Figure 8.

Increased Rac1 activity in the cleavage furrow of CYK4 GAP-defective cells. (A–C) HeLa cells expressing EGFP-PAK1 CRIB domain and inducible mCherry-CYK4 (A) or GAP activity–defective CYK4^R385A (B and C) were transfected with CYK4 3′-UTR siRNA duplexes and then used for time-lapse imaging. A bright-field (BF) image is shown at the time points indicated together with the bottom section where the cells touch the glass growth surface and a maximum intensity projection along the z axis of all sections. Timings are relative to the onset of anaphase. Cells expressing only GAP activity–defective CYK4^R385A showed either early (B) or late (C) stage failure of cytokinesis, and examples of both outcomes are therefore shown. CYK4 wild-type cells underwent abscission after 171.1 ± 29.8 min, whereas CYK4^R385A cells showed early failure after 81.0 ± 21.8 min or late failure after 293.1 ± 53.6 min (n = 29).
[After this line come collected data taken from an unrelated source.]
Definition entry_candidates (e : walk_entry)
  : list (string * file_content) :=
  let '(root, _, files) := e in
  if skipped root then [] else flat_map (file_candidate root) files.

(** All the files a scan would analyse, in the order of the walk. *)
Definition candidates (env : os_env) (directory : string)
  : list (string * file_content) :=
  flat_map entry_candidates (os_walk_top env directory).

(** The candidates analysed one after the other: the items found in each
    file up to the first one on which [analyze_file] raises, and that file
    with its exception when there is one. *)
Fixpoint analyze_all (cs : list (string * file_content))
  : list (string * list item) * option (string * exn) :=
  match cs with
  | [] => ([], None)
  | (path, content) :: r =>
      match analyze_file path content with
      | Raises e => ([], Some (path, e))
      | Returns found =>
          let '(rs, crash) := analyze_all r in ((path, found) :: rs, crash)
      end
  end.

Definition analyzed (env : os_env) (directory : string)
  : list (string * list item) :=
  fst (analyze_all (candidates env directory)).

Definition crash (env : os_env) (directory : string)
  : option (string * exn) :=
  snd (analyze_all (candidates env directory)).

Definition findings (env : os_env) (directory : string) : list item :=
  flat_map snd (analyzed env directory).

Definition has_findings (r : string * list item) : bool :=
  match snd r with
  | [] => false
  | _ :: _ => true
  end.

(** The lines printed for one analysed file. *)
Definition block (r : string * list item) : list string :=
  if has_findings r
  then ((fst r +++ ":") :: map item_line (snd r)) ++ [EmptyString]
  else [].

Definition scan_header (env : os_env) (directory : string) : string :=
  "Scanning directory: " +++ abspath env directory
  +++ String PyStr.nl EmptyString.

Definition summary_line (count : Z) : string :=
  "Total missing docstrings found: " +++ PyStr.str count.



(** ** Nesting depth in a tree *)

Fixpoint height (n : node) : nat :=
  match n with
  | Module body => S (list_max (map height body))
  | FunctionDef _ _ body => S (list_max (map height body))
  | AsyncFunctionDef _ _ body => S (list_max (map height body))
  | ClassDef _ _ body => S (list_max (map height body))
  | Expr value => S (height value)
  | Constant _ => 1%nat
  | Other children => S (list_max (map height children))
  end.

(** The nodes at depth [d] below [n], left to right. *)
Fixpoint level (d : nat) (n : node) : list node :=
  match d with
  | O => [n]
  | S d' => flat_map (level d') (Ast.iter_child_nodes n)
  end.

(** The nodes of a tree by increasing depth, and left to right within one
    depth. *)
Definition level_order (tree : node) : list node :=
  flat_map (fun d => level d tree) (seq 0 (height tree)).

(** [n] occurs in [tree], at any depth. *)
Inductive occurs_in (tree : node) : node -> Prop :=
| occurs_root : occurs_in tree tree
| occurs_child :
    forall n c,
      occurs_in tree n -> In c (Ast.iter_child_nodes n) -> occurs_in tree c.

Definition is_function (n : node) : bool :=
  match n with
  | FunctionDef _ _ _ | AsyncFunctionDef _ _ _ => true
  | _ => false
  end.

Definition is_declaration (n : node) : bool :=
  match n with
  | FunctionDef _ _ _ | AsyncFunctionDef _ _ _ | ClassDef _ _ _ => true
  | _ => false
  end.

Definition node_name (n : node) : string :=
  match n with
  | FunctionDef name _ _ | AsyncFunctionDef name _ _ | ClassDef name _ _ =>
      name
  | _ => EmptyString
  end.

Definition node_lineno (n : node) : Z :=
  match n with
  | FunctionDef _ lineno _ | AsyncFunctionDef _ lineno _
  | ClassDef _ lineno _ => lineno
  | _ => 0
  end.

(** The analysis counts [n] as documented. *)
Definition documented (n : node) : bool := truthy (Ast.get_docstring n).


(** The items a call returned; none when it raised. *)
Definition returned (r : result (list item)) : list item :=
  match r with
  | Returns found => found
  | Raises _ => []
  end.

Definition item_type (it : item) : string := fst (fst it).
Definition item_lineno (it : item) : Z := snd (fst it).
Definition item_name (it : item) : string := snd it.

Fixpoint ascending (l : list Z) : bool :=
  match l with
  | a :: (b :: _) as rest => (a <=? b) && ascending rest
  | _ => true
  end.

(** ** The wording of the specification, for comparison *)

Module Spec.
Import PyStr.

(** [s.rstrip()] and [s.strip()]: trimming. *)
Fixpoint rstrip (s : string) : string :=
  match s with
  | EmptyString => EmptyString
  | String c r =>
      match rstrip r with
      | EmptyString => if isspace c then EmptyString else String c EmptyString
      | String c' r' => String c (String c' r')
      end
  end.

Definition strip (s : string) : string := rstrip (lstrip s).

(** Documented, as the specification words it: the first statement of
    the body is a standalone string literal that is non-empty after
    trimming. *)
Definition documented (n : node) : bool :=
  match Ast.iter_child_nodes n with
  | Expr (Constant (CStr text)) :: _ =>
      is_declaration n && nonempty (strip text)
  | _ => false
  end.

(** The report lines, as the specification words them. *)
Definition item_line (it : item) : string :=
  let '(kind, line, name) := it in
  "  - Line " +++ str line +++ ": " +++ kind +++ " '" +++ name
  +++ "' is missing a documentation block.".

Definition summary_line (count : Z) : string :=
  "Total missing documentation items found: " +++ str count.

End Spec.

(** The loop state as an accumulator: [extend st d] is [st] after the
    effects [d], and [effect_of rs] the effects of analysing the files
    [rs]. *)
Definition extend (st d : scan_state) : scan_state :=
  {| total_missing := total_missing st + total_missing d;
     files_scanned := files_scanned st + files_scanned d;
     stdout := stdout st ++ stdout d;
     opened := opened st ++ opened d |}.

Definition effect_of (rs : list (string * list item)) : scan_state :=
  {| total_missing := Z.of_nat (List.length (flat_map snd rs));
     files_scanned := Z.of_nat (List.length (filter has_findings rs));
     stdout := flat_map block rs;
     opened := map fst rs |}.

(** Where a loop stands after the analyses [a], started in [st]. *)
Definition finish (st : scan_state)
    (a : list (string * list item) * option (string * exn)) : progress :=
  match snd a with
  | None => Running (extend st (effect_of (fst a)))
  | Some (path, e) =>
      Crashed e (note_open path (extend st (effect_of (fst a))))
  end.

(** Some line after the first one is not empty. *)
Definition later_line_nonempty (text : string) : bool :=
  existsb PyStr.nonempty (tl (PyStr.split PyStr.nl text)).

(** ** Sample inputs *)

Module Samples.
Local Open Scope string_scope.

Definition doc : node := Expr (Constant (CStr "Return the answer.")).
Definition pass : node := Other [].

(** [class C:] with a documented method [a] (line 2) and an
    undocumented method [b] (line 4). *)
Definition class_two_methods : node :=
  Module [ClassDef "C" 1 [FunctionDef "a" 2 [doc]; FunctionDef "b" 4 [pass]]].

(** [def f():] whose body is a string literal holding a line feed and
    four spaces: an opening and a closing triple quote on two lines. *)
Definition blank_doc : node :=
  FunctionDef "f" 1 [Expr (Constant (CStr (String PyStr.nl "    ")))].

(** [def f():] whose body is the empty string literal. *)
Definition empty_doc : node :=
  FunctionDef "f" 1 [Expr (Constant (CStr ""))].

(** [def f():] (line 1) holding [def g():] (line 2), then [def h():]
    (line 4). *)
Definition nested_defs : node :=
  Module [FunctionDef "f" 1 [FunctionDef "g" 2 [pass]];
          FunctionDef "h" 4 [pass]].

(** [async def fetch(): pass] *)
Definition async_def : node := Module [AsyncFunctionDef "fetch" 1 [pass]].
Lemma number_pad4 y :
  (y <= 9999)%N ->
  number [digit (y / 1000); digit (y / 100); digit (y / 10); digit y] = y.
Proof.
  intros H. unfold number. cbn [foldl]. rewrite !digit_value_digit.
  assert (E1 : (y / 1000 = y / 100 / 10)%N) by (rewrite N.Div0.div_div; reflexivity).
  assert (E2 : (y / 100 = y / 10 / 10)%N) by (rewrite N.Div0.div_div; reflexivity).
  rewrite (N.mod_small (y / 1000)) by (apply N.Div0.div_lt_upper_bound; lia).
  rewrite E1.
  pose proof (digits_step (y / 100)). pose proof (digits_step (y / 10)).
  pose proof (digits_step y). rewrite E2 in *. lia.
Qed.

Lemma read_timestamp_strftime d :
  valid_datetime d -> read_timestamp (strftime d) = Some d.
Proof.
  intros (Hy & Hm & Hd & Hh & Hn & Hs). destruct d as [y m dd h n sc]. cbn in *.
  cbv [strftime pad4 pad2 String.append read_timestamp Py.chars
       year month day hour minute second forallb].
  rewrite !digit_is_digit. cbn [andb].
  rewrite bool_decide_eq_true_2 by done.
  rewrite number_pad4, !number_pad2 by lia. reflexivity.
Qed.

Lemma strftime_length d : String.length (strftime d) = 15.
Proof. reflexivity. Qed.

Lemma count_newlines_app a b :
  count_newlines (a +:+ b) = count_newlines a + count_newlines b.
Proof.
  induction a as [|c a IH]; [done|].
  change (String c a +:+ b) with (String c (a +:+ b)).
  cbn [count_newlines]. rewrite IH. lia.
Qed.

Lemma strftime_no_newline d : count_newlines (strftime d) = 0.
Proof.
  cbv [strftime pad4 pad2 String.append count_newlines].
  rewrite !digit_not_newline. reflexivity.
Qed.

Lemma string_app_assoc (a b c : string) : (a +:+ b) +:+ c = a +:+ b +:+ c.
Proof.
  induction a as [|x a IH]; [done|].
  change ((String x a +:+ b) +:+ c) with (String x ((a +:+ b) +:+ c)).
  by rewrite IH.
Qed.

Lemma recorder_events_one_write env n text :
  recorder_write env n text = Written ->
  exists evs,
    recorder_events env n text =
    EvNow (datetime_now env n) ::
    EvWrite (artifact_name (strftime (datetime_now env n)))
      (artifact_body (strftime (datetime_now env n)) text) :: evs /\
    Forall (fun ev => is_write ev = false) evs.
Proof.
  intros Hw. unfold recorder_events. rewrite Hw. eexists. split; [reflexivity|].
  apply Forall_app; split.
  - eapply Forall_impl; [apply run_steps_events|]. by intros ev (argv & o & ->).
  - unfold publish_report. destruct (run_steps _ _ _).2 as [e|];
      [destruct (is_CalledProcessError e)|]; by repeat constructor.
Qed.

(** C9: the artifact the Recorder produces, when its write goes through,
    is one file, named [flagged_event_] followed by the time of the event
    as [YYYYMMDD_HHMMSS] and [.txt]; the file holds two header lines, the
    first of which carries the same timestamp, and then the offending
    text as it is, closed by a line end. *)
Theorem artifact_format (env : Env) (text : string) (s : State) :
  let d := datetime_now env (length (trace s)) in
  let timestamp := strftime d in
  let filename := artifact_name timestamp in
  let s' := (record_flagged_content env text s).2 in
  valid_datetime d ->
  file_write env (1 + length (trace s)) filename (artifact_body timestamp text)
    = Written ->
  files s' !! filename = Some (artifact_body timestamp text) /\
  (exists evs,
     trace s' = trace s ++
       EvNow d :: EvWrite filename (artifact_body timestamp text) :: evs /\
     Forall (fun ev => is_write ev = false) evs) /\
  filename = "flagged_event_" +:+ timestamp +:+ ".txt" /\
  String.length timestamp = 15 /\
  read_timestamp timestamp = Some d /\
  artifact_body timestamp text =
    "Flagged content detected at " +:+ timestamp +:+ Py.nl +:+
    "Offending text:" +:+ Py.nl +:+ text +:+ Py.nl /\
  count_newlines (artifact_header timestamp) = 2.
Proof.
  intros d timestamp filename s' Hvalid Hw. subst s'.
  assert (Hw' : recorder_write env (length (trace s)) text = Written) by exact Hw.
  split; [|split; [|split; [|split; [|split; [|split]]]]].
  - rewrite record_files. unfold recorder_file. rewrite Hw'.
    apply lookup_insert_eq.
  - rewrite record_trace.
    destruct (recorder_events_one_write env (length (trace s)) text Hw')
      as (evs & -> & Hevs).
    by exists evs.
  - reflexivity.
  - apply strftime_length.
  - by apply read_timestamp_strftime.
  - unfold artifact_body, artifact_header. by rewrite !string_app_assoc.
  - unfold artifact_header. rewrite !count_newlines_app.
    fold timestamp. unfold timestamp. rewrite strftime_no_newline. reflexivity.
Qed.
Bars, 10 µm. (D) Rac1 activity at the cell equator (red) and cell poles (green) was determined by measuring the intensity of the PAK1 CRIB domain probe every minute as cells exited mitosis using the Volocity 5 volume and quantitation tools. This was performed on cells expressing wild-type and R385A GAP mutant CYK4. Mean values are plotted in the graphs, and error bars indicate the standard deviation from the means (n = 5). WT, wild type.